In practice, however, such determinations are fraught. Almost immediately, it became clear that triage guidance from several state public health departments [3] was full of discriminatory criteria that had less to do with survivability and more to do with subjective quality of life assessments. Alabama’s rationing recommendations excluded people with severe or profound intellectual disabilities from receiving intensive care and Washington’s excluded people with “loss of reserve” in energy, physical ability, or cognition. Due to the swift work of disability advocacy groups who filed complaints to the Office of Civil Rights [4], many state recommendations were later amended, yet they have revealed what people with disabilities have known all along – the healthcare system is stacked against them.

Disability advocates, whether religious or not, are calling institutions to account for neglecting the vulnerable.To bear witness to a compassionate God, we must attend to their prophetic pleas for reform.

Recently, a colleague likened his work combating health disparities with Martin Luther King Jr.’s insistence that he no longer wanted to be a Good Samaritan.
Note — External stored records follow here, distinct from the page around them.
(** The payload as it will be queued; [None] when decompression fails. *)
Definition payload_of (p : inner) : option (list Z) :=
  if negb (Z.land (in_flag p) RUDP_FLAG_COMPRESSED =? 0)
  then uncompress_data zlib_uncompress (in_data p) (RUDP_MAX_PAYLOAD_SIZE + 256)
  else Some (in_data p).

(** The return value (0 accepted, -1 dropped) and the context. *)
Definition rudp_process_inner (buf : list Z) (size : Z) (from : sockaddr) (from_len : Z)
  (verify_padding : bool) (c : rudp_context) : res (Z * rudp_context) :=
  match parse_inner (my_cookie c) verify_padding buf size with
  | Ub => Ub
  | Err => Ok (-1, c)
  | Ok p =>
      if outside_window (in_my_tick p) c then Ok (-1, c) else
      let c := note_packet p from from_len c in
      if len (in_data p) >? 0 then
        match payload_of p with
        | None => Ok (-1, c)
        | Some data => c ← queue_block data c; Ok (0, c)
        end
      else Ok (0, c)
  end.

(** ** One received datagram, after the clock has been read *)

Definition recv_v1 (pkt : list Z) (from : sockaddr) (from_len : Z) (c : rudp_context) : res rudp_context :=
  key ← calc_key (your_key c) pkt;
  let buf := Rc4.rc4_crypt key (dr RUDP_PACKET_IV_SIZE_V1 pkt) in
  r ← rudp_process_inner buf (len pkt - RUDP_PACKET_IV_SIZE_V1) from from_len true c;
  Ok r.2.

Definition recv_v2 (pkt : list Z) (from : sockaddr) (from_len : Z) (c : rudp_context) : res rudp_context :=
  if len pkt <? RUDP_PACKET_IV_SIZE_V2 + RUDP_PACKET_MAC_SIZE_V2 + 4 + 1 then Ok c else
  iv ← fetch 0 RUDP_PACKET_IV_SIZE_V2 pkt;
  let size := len pkt - RUDP_PACKET_IV_SIZE_V2 in
  tag ← fetch (len pkt - RUDP_PACKET_MAC_SIZE_V2) RUDP_PACKET_MAC_SIZE_V2 pkt;
  body ← fetch RUDP_PACKET_IV_SIZE_V2 (size - RUDP_PACKET_MAC_SIZE_V2) pkt;
  match evp_decrypt_ctx c with
  | None => Ub
  | Some key =>
      match aead_open key iv body tag with
      | None => Ok c
      | Some plain =>
          r ← rudp_process_inner plain (size - RUDP_PACKET_MAC_SIZE_V2) from from_len false c;
          Ok r.2
      end
  end.

Definition rudp_process_packet (pkt : list Z) (from : sockaddr) (from_len : Z) (c : rudp_context) : res rudp_context :=
  if version c =? 1 then recv_v1 pkt from from_len c
  else if version c =? 2 then recv_v2 pkt from from_len c
  else Ok c.

(** ** Building a packet *)

(** Write at the cursor of the 2048-byte buffer. *)
Definition put (bs pkt : list Z) : res (list Z) :=
  if len pkt + len bs <=? RUDP_TMP_BUF_SIZE then Ok (pkt ++ bs) else Ub.

(** The payload sent and its flag byte: compressed when the session
    negotiated it and zlib succeeds. *)
Definition send_form (data : list Z) (flag : Z) (c : rudp_context) : list Z * Z :=
  if use_compress c && (len data >? 1) then
  match compress_data zlib_compress data (RUDP_MAX_PAYLOAD_SIZE + 256) with
  | Some d => (d, Z.lor flag RUDP_FLAG_COMPRESSED)
  | None => (data, flag)
  end
  else (data, flag).

(** IV, cookie, ticks, size, flag and data; [Err] is "data too large". *)
Definition send_head (iv data : list Z) (flag : Z) (c : rudp_context) : res (list Z) :=
  pkt ← put iv [];
  pkt ← put (w32 (your_cookie c)) pkt;
  pkt ← put (w64 (if now c =? 0 then 1 else now c)) pkt;
  pkt ← put (w64 (last_recv_your_tick c)) pkt;
  pkt ← put (w16 (u16 (len data))) pkt;
  pkt ← put [flag] pkt;
  if len data >? 0 then
  _ ← fail_if (u32 (len pkt + len data) >? RUDP_TMP_BUF_SIZE - RUDP_PACKET_IV_SIZE_V1 - 8);
  put data pkt
  else Ok pkt.
Lemma send_window_arithmetic_witness :
  let c := (ex_ctx 1) <| now := 7000 |> <| cwin_inited := true |> <| cwin_bytes := 40000 |>
             <| cwin_last_refill_tick := 6000 |> in
  cwin_bytes (rudp_cwin_refill c) = 40000 + 4194304 /\ cwin_bytes (rudp_cwin_on_loss c) = 32768.
Proof.
  cbv zeta.
  destruct (send_window_arithmetic ((ex_ctx 1) <| now := 7000 |> <| cwin_inited := true |>
    <| cwin_bytes := 40000 |> <| cwin_last_refill_tick := 6000 |>) 5) as (-> & -> & _); [vm_compute; split; discriminate|vm_compute; discriminate|vm_compute; split; [discriminate|reflexivity]|lia|].
  split; reflexivity.
Defined.

(** ** Suspension of data over UDP *)

(** The fields the suspension logic reads and writes. *)
Definition susp (c : rudp_context) :=
  (now c, last_loss_event_tick c, udp_data_suspended c, udp_data_resume_tick c, suspension_count c,
   recent_overflows c).

Lemma refill_susp c : susp (rudp_cwin_refill c) = susp c.
Proof. unfold rudp_cwin_refill. cbv zeta. destruct (negb _); [done|]. destruct (_ <=? _); [done|]. by destruct (_ >? _). Qed.

Lemma clean_reset_suspended c : udp_data_suspended c = true -> clean_reset c = c.
Proof. unfold clean_reset. by intros ->. Qed.

Lemma ready_suspends k c :
  udp_data_suspended c = false -> RUDP_OVERFLOW_SUSPEND_THRESHOLD <= recent_overflows c ->
  now c < last_loss_event_tick c + RUDP_CLEAN_RESET_MS ->
  exists c1, rudp_is_send_ready_nolock k c = (false, suspend c1) /\ susp c1 = susp c.
Proof.
  intros Hs Ho Hl. exists (rudp_cwin_refill c). pose proof (refill_susp c) as E. split; [|done].
  unfold rudp_is_send_ready_nolock. cbv zeta. revert E. generalize (rudp_cwin_refill c). intros c1 E.
  injection E as E1 E2 E3 E4 E5 E6.
  assert (clean_reset c1 = c1) as ->.
  { unfold clean_reset. rewrite E1, E2. destruct (_ && _) eqn:Eb; [lia|done]. }
  rewrite E3, Hs, E6. cbn [andb]. destruct (_ >=? _) eqn:Eo; [done|lia].
Qed.

Lemma ready_while_suspended k c :
  udp_data_suspended c = true -> now c < udp_data_resume_tick c ->
  let r := rudp_is_send_ready_nolock k c in
  r.1 = false /\ udp_data_suspended r.2 = true /\ udp_data_resume_tick r.2 = udp_data_resume_tick c.
Proof.
  intros Hs Hn. unfold rudp_is_send_ready_nolock. cbv zeta. pose proof (refill_susp c) as E.
  revert E. generalize (rudp_cwin_refill c). intros c1 E. injection E as E1 E2 E3 E4 E5 E6.
  rewrite clean_reset_suspended by congruence. rewrite E3, Hs, E1, E4. cbn [andb].
  destruct (_ <? _) eqn:Et; [|lia]. cbn. by rewrite E3, E4.
Qed.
King was tired of merely tending to battered and bruised individuals, he wanted to fix the Jericho Road to make it safe for everybody. In my work as a clinical ethicist, I have honed my ability to interrogate physicians’ decisions to deny treatment to individuals based on their quality of life, but I no longer believe that is enough, I want to help fix a broken healthcare system. 
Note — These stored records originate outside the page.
Record connection := Conn {
  c_socket_fd : Z; c_ssl_ctx : Z; c_ssl : Z; c_state : softether_state; c_abort_connect : bool;
  c_server_use_compress : bool; c_server_timeout : Z; c_use_ssl_data : bool;
  c_session_established : bool; c_client_mac : list Z;
  c_gateway_mac : list Z; c_gateway_mac_resolved : bool; c_gateway_ip : Z; c_assigned_ip : Z;
  c_recv_queue : list queued_frame; c_recv_queue_head : Z; c_recv_queue_tail : Z;
  c_recv_queue_count : Z; c_rx_skipped_blocks : Z; c_rudp_enabled : bool;
  c_additional : list tcp_sock; c_num_additional : Z; c_max_connection : Z;
  c_primary_direction : Z; c_next_connect_time : Z; c_additional_failed_count : Z;
  c_additional_connecting : bool; c_additional_connect_slot : Z; c_additional_connect_result : Z;
  c_send_rr_idx : Z; c_next_tcp_keepalive_time : Z; c_send_block : option (list Z);
  c_send_block_cap : Z; c_stats_tx_packets : Z; c_stats_tx_bytes : Z;
  c_stats_rx_packets : Z; c_stats_rx_bytes : Z }.
#[export] Instance eta_connection : Eta connection := fun c => Conn
  (c_socket_fd c) (c_ssl_ctx c) (c_ssl c) (c_state c) (c_abort_connect c)
  (c_server_use_compress c) (c_server_timeout c) (c_use_ssl_data c)
  (c_session_established c) (c_client_mac c)
  (c_gateway_mac c) (c_gateway_mac_resolved c) (c_gateway_ip c) (c_assigned_ip c)
  (c_recv_queue c) (c_recv_queue_head c) (c_recv_queue_tail c)
  (c_recv_queue_count c) (c_rx_skipped_blocks c) (c_rudp_enabled c)
  (c_additional c) (c_num_additional c) (c_max_connection c)
  (c_primary_direction c) (c_next_connect_time c) (c_additional_failed_count c)
  (c_additional_connecting c) (c_additional_connect_slot c) (c_additional_connect_result c)
  (c_send_rr_idx c) (c_next_tcp_keepalive_time c) (c_send_block c)
  (c_send_block_cap c) (c_stats_tx_packets c) (c_stats_tx_bytes c)
  (c_stats_rx_packets c) (c_stats_rx_bytes c).

(** ** Directions and selection *)

Definition can_send (d : Z) : bool :=
  (d =? TCP_DIRECTION_BOTH) || (d =? TCP_DIRECTION_CLIENT_TO_SERVER).
Definition can_receive (d : Z) : bool :=
  (d =? TCP_DIRECTION_BOTH) || (d =? TCP_DIRECTION_SERVER_TO_CLIENT).

(** The primary link is open and may send. *)
Definition primary_sends (c : connection) : bool :=
  (c_socket_fd c >=? 0) && negb (c_ssl c =? 0) && can_send (c_primary_direction c).

(** The slots that pass [p], by increasing index. *)
Definition slots (p : tcp_sock -> bool) (c : connection) : list Z :=
  omap (fun '(i, ts) => if p ts then Some (Z.of_nat i) else None) (imap pair (c_additional c)).

Definition slot_sends (ts : tcp_sock) : bool := ts_active ts && can_send (ts_direction ts).

(** The send-capable sockets: 0 is the primary link, [i + 1] slot [i]. *)
Definition send_candidates (c : connection) : list Z :=
  (if primary_sends c then [0] else []) ++ map (Z.add 1) (slots slot_sends c).

(** The socket the next block goes to and the connection with the round-robin
    index advanced. *)
Definition softether_select_send_socket (c : connection) : res (Z * connection) :=
  let candidates := send_candidates c in
  let count := len candidates in
  if count =? 0 then Ok (0, c) else
  let idx := Z.rem (c_send_rr_idx c) count in
  if idx <? 0 then Ub else
  Ok (nth (Z.to_nat idx) candidates 0,
      c <| c_send_rr_idx := Z.rem (c_send_rr_idx c + 1) count |>).

Definition softether_get_num_connections (c : connection) : Z :=
  (if c_socket_fd c >=? 0 then 1 else 0) + c_num_additional c.

Definition softether_get_active_socket_fds (c : connection) (max_fds : Z) : list Z :=
  tk max_fds ((if c_socket_fd c >=? 0 then [c_socket_fd c] else []) ++
    omap (fun ts => if ts_active ts && (ts_fd ts >=? 0) then Some (ts_fd ts) else None)
         (c_additional c)).

(** ** The object [softether_create] returns

    [mac] are the five [rand] bytes, [malloc_ok] whether the staging buffer
    could be allocated, [junk] its uninitialised contents. *)

Definition sock_zero : tcp_sock := Sock 0 0 0 0 0 0 false.

Definition SEND_BLOCK_CAP : Z := 8 + ETH_HEADER_SIZE + 65535.

Definition softether_create (mac : list Z) (malloc_ok : bool) (junk : list Z) : connection :=
  Conn (-1) 0 0 STATE_DISCONNECTED false
    false 0 false false (0x5E :: map (fun r => Z.land r 255) mac)
    (zeros 6) false 0 0
    (replicate 64 (Frame (zeros MAX_QUEUED_FRAME) 0)) 0 0 0 0 false
    (replicate 32 sock_zero) 0 8 TCP_DIRECTION_BOTH 0 0 false (-1) (-1) 0 0
    (if malloc_ok then Some (tk SEND_BLOCK_CAP junk) else None)
    (if malloc_ok then SEND_BLOCK_CAP else 0) 0 0 0 0.

Definition softether_set_client_mac (mac : list Z) (c : connection) : connection :=
  c <| c_client_mac := mac |>.

(** ** The accelerator as the connection sees it *)

Class Accelerator (U : Type) := {
  ac_poll : St U unit;
  ac_recv : Z -> St U (Z * list Z);
  ac_send : list Z -> St U Z;
  ac_ready : bool -> St U bool;
  ac_fd : St U Z }.

(** What its users rely on: in a good state every call returns, in a good
    state again, and a positive result of [ac_recv] is the length of a block
    that fits the caller's buffer. *)
Class AcceleratorLaws (U : Type) `{Accelerator U} (good : U -> Prop) := {
  ac_poll_good u : good u -> exists u', ac_poll u = Ok (tt, u') /\ good u';
  ac_recv_good n u : good u -> exists r bs u',
    ac_recv n u = Ok ((r, bs), u') /\ good u' /\ (0 < r -> r = len bs /\ r <= n /\ bytes_ok bs);
  ac_send_good bs u : good u -> bytes_ok bs -> len bs < 2 ^ 31 -> exists r u', ac_send bs u = Ok (r, u') /\ good u';
  ac_ready_good b u : good u -> exists r u', ac_ready b u = Ok (r, u') /\ good u';
  ac_fd_good u : good u -> exists fd u', ac_fd u = Ok (fd, u') /\ good u' }.

(** ** The surroundings *)

(** A byte stream endpoint: a TLS context, or a descriptor used without TLS. *)
Inductive chan : Type := Tls (p : Z) | Raw (fd : Z).
#[global] Instance chan_eq_dec : EqDecision chan.
Proof. solve_decision. Defined.

(** What one read meets. No data is an orderly close; a used-up list too. *)
Inductive rd_event : Type := RdData (bs : list Z) | RdAgain | RdIntr | RdErr.
(** What one write meets: room for [n] bytes, or an error. A used-up list
    takes everything. *)
Inductive wr_event : Type := WrRoom (n : Z) | WrAgain | WrErr.
(** One [poll]: an error, or the [revents] of the descriptors that have any.
    No event among the descriptors polled is a timeout. *)
Inductive poll_event : Type := PollErr | PollReady (ev : list (Z * Z)).

Record cworld {U : Type} := CWorld {
  w_conn : connection;
  w_rudp : option U;
  w_in : chan -> list rd_event;
  w_room : chan -> list wr_event;
  w_out : chan -> list Z;
  w_polls : list poll_event;
  w_pending : list bool;
  w_ticks : nat;
  w_rands : nat;
  w_freed : list Z;
  w_closed : list Z }.
Arguments cworld : clear implicits.
Arguments CWorld {U}.
#[export] Instance eta_cworld {U} : Eta (cworld U) := fun w => CWorld
  (w_conn w) (w_rudp w) (w_in w) (w_room w) (w_out w) (w_polls w) (w_pending w)
  (w_ticks w) (w_rands w) (w_freed w) (w_closed w).

Section env.
Context {U : Type} `{Accelerator U}.
(** [tick n] is the [n]-th clock reading, [crand n] the [n]-th [rand]. *)
Context (tick crand : nat -> Z).
Abbreviation M := (St (cworld U)).

Definition get_conn : M connection := gets w_conn.
Definition modify_conn (f : connection -> connection) : M unit :=
  modify (fun w => w <| w_conn := f (w_conn w) |>).

Definition softether_tick_ms : M Z := fun w =>
  Ok (u64 (tick (w_ticks w)), w <| w_ticks := S (w_ticks w) |>).
Definition c_rand : M Z := fun w => Ok (crand (w_rands w), w <| w_rands := S (w_rands w) |>).

(** A local array of [cap] bytes is handed out to be filled with [n] bytes. *)
Definition room (cap n : Z) : M unit := lift (if n <=? cap then Ok tt else Ub).

(** [additional[i]] with a C index. *)
Definition get_slot (i : Z) : M tcp_sock := fun w =>
  if i <? 0 then Ub else
  match c_additional (w_conn w) !! Z.to_nat i with Some ts => Ok (ts, w) | None => Ub end.
Definition set_slot (i : Z) (ts : tcp_sock) : M unit :=
  modify_conn (fun c => c <| c_additional := <[Z.to_nat i := ts]> (c_additional c) |>).

(** ** System calls *)

Definition rd_next (n : Z) (s : list rd_event) : rd_event * list rd_event :=
  match s with
  | [] => (RdData [], [])
  | RdData bs :: s => (RdData (tk n bs), if n <? len bs then RdData (dr n bs) :: s else s)
  | e :: s => (e, s)
  end.

Definition sys_read (ch : chan) (n : Z) : M rd_event := fun w =>
  let r := rd_next n (w_in w ch) in Ok (r.1, w <| w_in := <[ch := r.2]> (w_in w) |>).

(** How many bytes of [bs] the write takes, or its failure. *)
Definition wr_next (bs : list Z) (s : list wr_event) : wr_event * list wr_event :=
  match s with
  | [] => (WrRoom (len bs), [])
  | WrRoom n :: s => (WrRoom (Z.min n (len bs)), s)
  | e :: s => (e, s)
  end.

Definition sys_write (ch : chan) (bs : list Z) : M wr_event := fun w =>
  let r := wr_next bs (w_room w ch) in
  let out := match r.1 with WrRoom n => tk n bs | _ => [] end in
  Ok (r.1, w <| w_room := <[ch := r.2]> (w_room w) |>
             <| w_out := <[ch := w_out w ch ++ out]> (w_out w) |>).

(** The number of descriptors with events ([-1] for an error) and their
    [revents]. *)
Definition sys_poll (fds : list Z) : M (Z * (Z -> Z)) := fun w =>
  let revents ev fd := from_option snd 0 (find (fun p : Z * Z => p.1 =? fd) ev) in
  match w_polls w with
  | [] => Ok ((0, fun _ => 0), w)
  | PollErr :: rest => Ok ((-1, fun _ => 0), w <| w_polls := rest |>)
  | PollReady ev :: rest =>
      Ok ((len (filter (fun fd => revents ev fd <> 0) fds), revents ev), w <| w_polls := rest |>)
  end.

Definition sys_close (fd : Z) : M unit :=
  when (fd >=? 0) (modify (fun w => w <| w_closed := fd :: w_closed w |>)).

(** Using a TLS context that was destroyed is [Ub]. *)
Definition deref_ssl (p : Z) : M unit := fun w =>
  if decide (p ∈ w_freed w) then Ub else Ok (tt, w).

(** [ssl_shutdown] and [ssl_destroy]. *)
Definition ssl_destroy (p : Z) : M unit :=
  deref_ssl p ;; modify (fun w => w <| w_freed := p :: w_freed w |>).

(** The next [SSL_pending] result; a used-up list has nothing buffered. *)
Definition sys_pending : M bool := fun w =>
  match w_pending w with
  | [] => Ok (false, w)
  | b :: rest => Ok (b, w <| w_pending := rest |>)
  end.

Definition ssl_has_pending (p : Z) : M bool :=
  if p =? 0 then mret false else deref_ssl p ;; sys_pending.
For persons of faith working healthcare, we cannot merely advocate for our individual patients. We must combat the system that allows for health disparities to occur in the first place. We ought to use our knowledge and power to work on behalf of those who are systemically vulnerable to the pervading believe that a disabled life is not worth living. And while many Christians are loath to do it, this might mean we need to get political. We have to develop relationships with our elected officials, state health departments, and local advocacy groups to encourage systemic reform. This may be a difficult process to begin with so many of us using up all the energy we have to tending to the crisis at hand, but we must resist going back to “normal” when the waters calm. Those of us in the disability community have never been fans of normal anyway.